WORK ITEM:
Reproduce, exactly as they appear, the line containing "intros Hr. apply run_returns in Hr." and every line after it, ending with the last line of the records.
-- -- --
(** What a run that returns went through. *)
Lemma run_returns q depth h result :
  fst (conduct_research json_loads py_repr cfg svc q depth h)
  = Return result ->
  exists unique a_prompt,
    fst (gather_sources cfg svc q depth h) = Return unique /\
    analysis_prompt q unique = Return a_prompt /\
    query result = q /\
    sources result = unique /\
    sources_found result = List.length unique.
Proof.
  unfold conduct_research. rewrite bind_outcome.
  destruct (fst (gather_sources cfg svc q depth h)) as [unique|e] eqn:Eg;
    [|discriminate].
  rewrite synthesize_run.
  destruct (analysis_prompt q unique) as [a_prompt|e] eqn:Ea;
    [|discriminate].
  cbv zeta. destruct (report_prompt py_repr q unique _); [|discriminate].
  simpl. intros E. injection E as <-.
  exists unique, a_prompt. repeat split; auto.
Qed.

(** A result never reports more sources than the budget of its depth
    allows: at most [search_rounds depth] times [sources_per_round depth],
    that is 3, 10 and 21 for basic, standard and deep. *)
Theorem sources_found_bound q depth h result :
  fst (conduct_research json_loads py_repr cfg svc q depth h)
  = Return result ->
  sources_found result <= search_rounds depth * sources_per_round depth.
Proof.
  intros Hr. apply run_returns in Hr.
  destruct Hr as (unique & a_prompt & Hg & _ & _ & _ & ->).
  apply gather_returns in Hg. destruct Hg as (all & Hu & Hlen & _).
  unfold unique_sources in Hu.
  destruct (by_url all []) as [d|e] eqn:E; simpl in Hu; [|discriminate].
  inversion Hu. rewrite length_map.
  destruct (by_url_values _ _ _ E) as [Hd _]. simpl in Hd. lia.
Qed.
-- -- --
RESULT FOR THIS TASK:
  intros Hr. apply run_returns in Hr.
  destruct Hr as (unique & a_prompt & Hg & _ & _ & _ & ->).
  apply gather_returns in Hg. destruct Hg as (all & Hu & Hlen & _).
  unfold unique_sources in Hu.
  destruct (by_url all []) as [d|e] eqn:E; simpl in Hu; [|discriminate].
  inversion Hu. rewrite length_map.
  destruct (by_url_values _ _ _ E) as [Hd _]. simpl in Hd. lia.
Qed.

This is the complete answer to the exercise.